Heritage Capitol Partners (HCP) brought forth several nearly identical development plans, each requiring the same thing: zoning changes to allow for significantly higher density. Between their unwillingness to meet requirements for rezoning and the huge ecological impact of their plans, these developers have made very few friends in East Atlanta. The overwhelming community turnout at NPU and EACA meetings voted down each of their plans almost unanimously.

The city has now rejected HCP’s rezoning request, but HCP owns the land and can still develop single-family homes. As it became clear HCP would not get what they want, their attorney seemingly threatened the city by stating the intent to “bulldoze these trees and fill in the land” so that the stream can be “piped underground and (the property) managed as a flat parcel.”

The forest canopy of Atlanta with Ormewood Forest in the foreground. Photo by Benjamin Gravitt
The forest canopy of Atlanta with Ormewood Forest in the foreground. Photo by Benjamin Gravitt

To understand the impact of this threat, imagine over 200 trees in an old growth forest disappearing from the heart of East Atlanta. Once they are gone, the two-story tall ravine that feeds Intrenchment Creek would be filled in, and the stream would disappear forever. Now imagine how that will impact the surrounding property, the downstream neighbors, and the wildlife and migratory birds that call Ormewood Forest their home.

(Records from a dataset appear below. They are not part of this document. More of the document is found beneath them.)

(** The part of the string that is kept. *)
Lemma kept_prefix s v size : rep s v -> 0 <= size -> let w := take (Z.to_nat size) v in
  (exists x tail, buf s = w ++ x :: tail) /\
  (if size <? Z.of_nat (length v) then size else Z.of_nat (length v)) = Z.of_nat (length w) /\ (length w <= length v)%nat /\ Z.of_nat (length w) <= size.
Proof.
  intros [[tail Hb] _ _ _ _] Hs w. unfold w. rewrite length_take. split_and!; [|destruct (Z.ltb_spec size (Z.of_nat (length v))); lia|lia|lia].
  rewrite Hb. destruct (decide (length v <= Z.to_nat size)%nat) as [Hle|Hgt]; [exists 0, tail; by rewrite take_ge|].
  destruct (drop (Z.to_nat size) v) as [|x r] eqn:E; [apply (f_equal length) in E; rewrite length_drop in E; cbn in E; lia|].
  exists x, (r ++ 0 :: tail). rewrite <- (take_drop (Z.to_nat size) v) at 1. rewrite E, <- app_assoc. done.
Qed.

(** The block after [s_realloc_usable], and after the move for a larger header. *)
Lemma resize_realloc_ok s w x tail size bs : buf s = w ++ x :: tail -> Z.of_nat (length w) <= size <= type_limit (sdsType s) ->
  sdsHdrSize (sdsType s) + size + 1 <= bs < 2 ^ 63 -> exists s1 n tail1,
  (let b := realloc_buf (buf s) (Z.to_nat (bs - sdsHdrSize (sdsType s))) in
   let '(t', hdrlen', adjusted) := adjustTypeIfNeeded (sdsType s) (sdsHdrSize (sdsType s)) bs in
   s1 ← (if (adjusted : bool) then b ← shift_buf b (Z.of_nat (length w)) (hdrlen' - sdsHdrSize (sdsType s));
          Some (sdssetlen (mkSds t' (hdr_len s) (hdr_alloc s) b) (Z.of_nat (length w))) else Some (with_buf s b));
   Some (s1, u64 (bs - hdrlen' - 1))) = Some (s1, n) /\
  buf s1 = w ++ x :: tail1 /\ Z.of_nat (length w) < 2 ^ field_bits (sdsType s1) /\ Z.of_nat (length (buf s1)) < 2 ^ 63 /\
  (sdsType s1 <> SDS_TYPE_5 -> Z.of_nat (length w) <= n < Z.of_nat (length (buf s1)) /\ n <= sdsTypeMaxSize (sdsType s1)) /\
  size <= n /\ (sdsType s <> SDS_TYPE_5 -> sdsType s1 <> SDS_TYPE_5).
Proof.
  intros Hb Hl Hbs. set (t := sdsType s) in *. pose proof (hdr_bounds t) as Hh.
  pose proof (adjust_ok t size bs ltac:(lia) ltac:(lia)) as Hadj.
  destruct (adjustTypeIfNeeded t (sdsHdrSize t) bs) as [[t' h'] adjusted]. destruct Hadj as (-> & Hroom & Hfit & H5 & H5' & Hres).
  rewrite Hb. destruct (realloc_keeps w x tail (Z.to_nat (bs - sdsHdrSize t)) ltac:(lia)) as (tail' & Hre & Hrl). rewrite Hre in *. cbv zeta.
  pose proof (hdr_bounds t') as Hh'. rewrite (uwrap_small 64) by (unfold urange; lia).
  assert (Hm : t' <> SDS_TYPE_5 -> bs - sdsHdrSize t' - 1 <= sdsTypeMaxSize t').
  { intros Ht'. apply H5. intros E. apply Ht'. by rewrite H5'. }
  destruct adjusted.
  - destruct (shift_keeps w x tail' (sdsHdrSize t' - sdsHdrSize t)) as (tail2 & -> & Hsl); [lia|lia|]. cbn [mbind option_bind].
    eexists _, _, tail2. split; [done|]. cbn [buf sdssetlen sdsType]. split_and!; [done|lia|lia| |lia|intros E; by apply H5]. intros Ht'. specialize (Hm Ht'). lia.
  - cbn [mbind option_bind]. eexists _, _, tail'. split; [done|]. cbn [buf with_buf sdsType]. fold t. subst t'.
    split_and!; [done|lia|lia| |lia|done]. intros Ht'. specialize (Hm Ht'). lia.
Qed.

(** The copy to a new block. *)
Lemma resize_copy_ok s w x tail size t bs : buf s = w ++ x :: tail -> Z.of_nat (length w) <= size <= type_limit t ->
  sdsHdrSize t + size + 1 <= bs < 2 ^ 63 -> exists s1 n tail1,
  (let '(t', hdrlen', _) := adjustTypeIfNeeded t (sdsHdrSize t) bs in
   b ← load (buf s) 0 (Z.to_nat (Z.of_nat (length w) + 1));
   b ← store (junk (Z.to_nat (bs - hdrlen'))) 0 b;
   Some (mkSds t' 0 0 b, u64 (bs - hdrlen' - 1))) = Some (s1, n) /\
  buf s1 = w ++ x :: tail1 /\ Z.of_nat (length w) < 2 ^ field_bits (sdsType s1) /\ Z.of_nat (length (buf s1)) < 2 ^ 63 /\
  (sdsType s1 <> SDS_TYPE_5 -> Z.of_nat (length w) <= n < Z.of_nat (length (buf s1)) /\ n <= sdsTypeMaxSize (sdsType s1)) /\
  size <= n /\ (t <> SDS_TYPE_5 -> sdsType s1 <> SDS_TYPE_5).
Proof.
  intros Hb Hl Hbs. pose proof (hdr_bounds t) as Hh. pose proof (adjust_ok t size bs ltac:(lia) ltac:(lia)) as Hadj.
  destruct (adjustTypeIfNeeded t (sdsHdrSize t) bs) as [[t' h'] adjusted]. destruct Hadj as (-> & Hroom & Hfit & H5 & H5' & Hres).
  pose proof (hdr_bounds t') as Hh'. rewrite Hb, (uwrap_small 64) by (unfold urange; lia).
  replace (Z.to_nat (Z.of_nat (length w) + 1)) with (length w + 1)%nat by lia.
  destruct (copy_block w x tail (Z.to_nat (bs - sdsHdrSize t')) ltac:(lia)) as (b & tail' & -> & Hst & Hsl). cbn [mbind option_bind].
  rewrite Hst. cbn [mbind option_bind]. eexists _, _, tail'. split; [done|]. cbn [buf sdsType]. rewrite Hsl. split_and!; [done|lia|lia| |lia|intros E; by apply H5].
  intros Ht'. assert (Hm : bs - sdsHdrSize t' - 1 <= sdsTypeMaxSize t') by (apply H5; intros E; apply Ht'; by rewrite H5').
  lia.
Qed.

Lemma sdsalloc_ge s v : rep s v -> Z.of_nat (length v) <= sdsalloc s < Z.of_nat (length (buf s)).
Proof.
  intros H. pose proof (rep_room s v H) as (? & _ & _). destruct H as [_ Hl _ Ha _]. unfold sdsalloc.
  destruct (sdsType s); rewrite ?Hl; (destruct Ha as [[? ?] _]; [done|]) || idtac; lia.
Qed.

(** With room for [size] bytes if the allocator rounds sizes up. *)
Lemma sdsResize_room nallocx s v size would_regrow : rep s v -> 0 <= size <= 2 ^ 61 ->
  exists s', sdsResize nallocx s size would_regrow = Some s' /\ rep s' (take (Z.to_nat size) v) /\
    (would_regrow = true -> (forall f n, nallocx = Some f -> n <= f n) -> size <= sdsalloc s' /\ (sdsalloc s <> size -> sdsType s' <> SDS_TYPE_5)).
Proof.
  intros H Hsz. unfold sdsResize, sdslen. rewrite (rp_len _ _ H). pose proof (sdsalloc_ge s v H) as Hal.
  destruct (Z.eqb_spec (sdsalloc s) size) as [<-|Hne]; [exists s; split; [done|]; rewrite take_ge by lia; split; [done|]; intros _ _; split; [lia|done]|].
  destruct (kept_prefix s v size H ltac:(lia)) as ((x & tail & Hb) & -> & Hwv & Hws). set (w := take _ v) in *.
  set (t := if would_regrow && _ then _ else _).
  assert (Ht : size <= type_limit t).
  { pose proof (reqType_limit size ltac:(lia)). subst t. destruct would_regrow; [|done]. cbn [andb]. case_bool_decide as E; [|done].
    rewrite E in *. cbn in *. lia. }
  set (use_realloc := _ || _). pose proof (hdr_bounds t) as Hh. pose proof (hdr_bounds (sdsType s)) as Hho.
  set (r := if use_realloc then _ else _).
  assert (Hr : exists s1 n tail1, r = Some (s1, n) /\
    buf s1 = w ++ x :: tail1 /\ Z.of_nat (length w) < 2 ^ field_bits (sdsType s1) /\ Z.of_nat (length (buf s1)) < 2 ^ 63 /\
    (sdsType s1 <> SDS_TYPE_5 -> Z.of_nat (length w) <= n < Z.of_nat (length (buf s1)) /\ n <= sdsTypeMaxSize (sdsType s1)) /\
    (would_regrow = true -> (forall f n, nallocx = Some f -> n <= f n) -> size <= n /\ sdsType s1 <> SDS_TYPE_5)).
  { assert (Ht8 : would_regrow = true -> t <> SDS_TYPE_5) by (intros ->; subst t; cbn [andb]; by case_bool_decide).
    assert (Hold : use_realloc = true -> would_regrow = true -> sdsType s <> SDS_TYPE_5).
    { intros Hu Hw. specialize (Ht8 Hw). subst use_realloc. apply orb_prop in Hu as [E|E]; [apply bool_decide_eq_true in E; congruence|]. apply andb_prop in E as [E1 E2]. intros E. rewrite E in E1. destruct t; cbn in *; (done || lia). }
    subst r. destruct use_realloc eqn:Hu.
    - set (optimal := match nallocx with Some _ => _ | None => false end). destruct optimal eqn:Hopt.
      + eexists s, _, tail. split; [done|]. unfold sdsAllocSize. pose proof (rp_field _ _ H). pose proof (rp_size _ _ H).
        replace (sdsHdrSize (sdsType s) + sdsalloc s + 1 - sdsHdrSize (sdsType s) - 1) with (sdsalloc s) by lia.
        rewrite uwrap_small by (unfold urange; lia). split_and!; [done|lia|done| |].
        2: { intros Hw Hn. split; [|by apply Hold]. subst optimal. destruct nallocx as [f|]; [|done]. apply Z.eqb_eq in Hopt. pose proof (Hn f (u64 (sdsHdrSize (sdsType s) + size + 1)) eq_refl) as Hf. rewrite Hopt, uwrap_small in Hf by (unfold urange; lia). unfold sdsAllocSize in Hf. lia. }
        intros Ht5. split; [lia|].
        destruct (rp_alloc _ _ H Ht5) as [_ Hm]. unfold sdsalloc. by destruct (sdsType s).
      + assert (Hlim : size <= type_limit (sdsType s)).
        { subst use_realloc. apply orb_prop in Hu as [E|E]; [apply bool_decide_eq_true in E; by rewrite E|].
          apply andb_prop in E as [E _]. apply Z.ltb_lt in E. pose proof (type_num_limit t (sdsType s) ltac:(lia)). lia. }
        rewrite (uwrap_small 64 (_ + _ + _)) by (unfold urange; lia).
        destruct (malloc_usable_ok (sdsHdrSize (sdsType s) + size + 1)) as [Hb1 Hb2]; [lia|]. destruct (resize_realloc_ok s w x tail size (malloc_usable (sdsHdrSize (sdsType s) + size + 1)) Hb) as (s1 & n & tail1 & H1 & H2 & H3 & H4 & H5 & H6 & H7); [lia|lia|].
        exists s1, n, tail1. split_and!; try done. intros Hw _. split; [done|]. apply H7. by apply Hold.
    - rewrite (uwrap_small 64 (_ + _ + _)) by (unfold urange; lia).
      destruct (malloc_usable_ok (sdsHdrSize t + size + 1)) as [Hb1 Hb2]; [lia|]. destruct (resize_copy_ok s w x tail size t (malloc_usable (sdsHdrSize t + size + 1)) Hb) as (s1 & n & tail1 & H1 & H2 & H3 & H4 & H5 & H6 & H7); [lia|lia|].
      exists s1, n, tail1. split_and!; try done. intros Hw _. split; [done|]. apply H7. by apply Ht8. }
  destruct Hr as (s1 & n & tail1 & -> & Hb1 & Hf1 & Hs1 & Ha1 & Hroom). cbn [mbind option_bind].
  destruct (resize_end s1 w x tail1 n Hb1 Hf1 Hs1 Ha1) as (s2 & Hset & Hrep). rewrite Hset. cbn [mbind option_bind]. eexists. split; [done|]. split; [done|]. intros Hw Hn. destruct (Hroom Hw Hn) as [Hsize H5].
  assert (Hty : sdsType s2 = sdsType s1) by (unfold set_byte in Hset; destruct (guard _); [|done]; cbn [mbind option_bind] in Hset; destruct (store _ _ _); [|done]; by injection Hset as <-).
  unfold sdssetalloc, sdssetlen, sdsalloc. cbn [sdsType]. rewrite Hty. destruct (Ha1 H5) as [Hn1 Hn2]. rewrite max_size in Hn2. destruct (sdsType s1); [done|..]; cbn [sdsType hdr_alloc]; (split; [|done]); rewrite uwrap_small by (unfold urange; cbn [field_bits] in *; lia); lia.
Qed.

Lemma sdsResize_ok nallocx s v size would_regrow : rep s v -> 0 <= size <= 2 ^ 61 ->
  exists s', sdsResize nallocx s size would_regrow = Some s' /\ rep s' (take (Z.to_nat size) v).
Proof. intros H Hsz. destruct (sdsResize_room nallocx s v size would_regrow H Hsz) as (s' & H1 & H2 & _). by exists s'. Qed.

Lemma sdsRemoveFreeSpace_ok nallocx s v would_regrow : rep s v -> Z.of_nat (length v) <= 2 ^ 61 ->
  exists s', sdsRemoveFreeSpace nallocx s would_regrow = Some s' /\ rep s' v.
Proof.
  intros H Hl. unfold sdsRemoveFreeSpace, sdslen. rewrite (rp_len _ _ H).
  destruct (sdsResize_ok nallocx s v (Z.of_nat (length v)) would_regrow H ltac:(lia)) as (s' & -> & Hrep). exists s'. split; [done|].
  by rewrite Nat2Z.id, firstn_all in Hrep.
Qed.

End Alloc.

(** * Changes in place *)

Fixpoint drop_while (p : Z -> bool) (v : bytes) : bytes :=
  match v with [] => [] | x :: v' => if p x then drop_while p v' else v end.

Definition trim (p : Z -> bool) (v : bytes) : bytes := reverse (drop_while p (reverse (drop_while p v))).

Lemma drop_while_suffix p v : exists a, v = a ++ drop_while p v.
Proof.
  induction v as [|x v [a IH]]; [by exists []|]. cbn. destruct (p x); [exists (x :: a); cbn; by f_equal|by exists []].
Qed.

Lemma drop_while_head p v : match drop_while p v with [] => True | x :: _ => p x = false end.
Proof. induction v as [|x v IH]; cbn; [done|]. by destruct (p x) eqn:E. Qed.

(** [memmove(s, s+i, n); s\[n\] = 0; sdssetlen(s, n)]. *)
Lemma move_ok s v a w c : rep s v -> v = a ++ w ++ c -> exists b s2,
  memmove (buf s) 0 (length a) (length w) = Some b /\ set_byte (with_buf s b) (Z.of_nat (length w)) 0 = Some s2 /\
  rep (sdssetlen s2 (Z.of_nat (length w))) w.
Proof.
  intros H Hv. destruct (rp_buf _ _ H) as [tail Hb].
  destruct (overwrite_ok s v w H) as (s1 & s2 & H1 & H2 & H3); [apply (rep_room_le s v); [done|]; rewrite Hv, !length_app; lia|].
  assert (Hld : load (buf s) (length a) (length w) = Some w) by (rewrite Hb, Hv, <- !app_assoc; by apply load_app).
  unfold put_bytes in H1. cbn [guard mbind option_bind Z.leb Z.compare] in H1. unfold memmove. rewrite Hld. cbn [mbind option_bind].
  change (Z.to_nat 0) with 0%nat in H1. destruct (store (buf s) 0 w) as [b|]; [|done]. injection H1 as <-. by exists b, s2.
Qed.

Lemma trim_left_ok m cset a b tail fuel : m = a ++ b ++ tail -> (length b <= fuel)%nat ->
  exists a', b = a' ++ drop_while (strchr cset) b /\
    trim_left fuel m cset (Z.of_nat (length a)) (Z.of_nat (length (a ++ b)) - 1) = Some (Z.of_nat (length (a ++ a'))).
Proof.
  revert a fuel. induction b as [|x b IH]; intros a fuel Hm Hf.
  - exists []. split; [done|]. rewrite app_nil_r. destruct fuel; cbn [trim_left]; rewrite (proj2 (Z.leb_gt _ _)) by lia; done.
  - assert (Hx : m !! length a = Some x) by (rewrite Hm; by apply list_lookup_middle).
    assert (Hlt : (Z.of_nat (length a) <=? Z.of_nat (length (a ++ x :: b)) - 1) = true) by (apply Z.leb_le; rewrite length_app; cbn; lia).
    destruct fuel as [|fuel]; [cbn in Hf; lia|]. cbn [trim_left]. rewrite Hlt, Nat2Z.id, Hx. cbn [mbind option_bind drop_while].
    destruct (strchr cset x); [|exists []; split; [done|]; by rewrite app_nil_r].
    destruct (IH (a ++ [x]) fuel) as (a' & Hb & Htl); [by rewrite Hm, <- app_assoc|cbn in Hf; lia|].
    exists (x :: a'). split; [cbn; by f_equal|]. replace (Z.of_nat (length a) + 1) with (Z.of_nat (length (a ++ [x]))) by (rewrite length_app; cbn; lia).
    rewrite <- !app_assoc in Htl. exact Htl.
Qed.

Ormewood Forest remains as threatened today, as it has ever been. The Save Ormewood Forest group is continuing its pursuit to preserve our community’s natural assets, and they welcome help from all that are interested. Their approach includes working collaboratively with city officials, engaging environmental stewardship organizations, and spreading the word at events around the city. If you would like to get involved, you can find more information at .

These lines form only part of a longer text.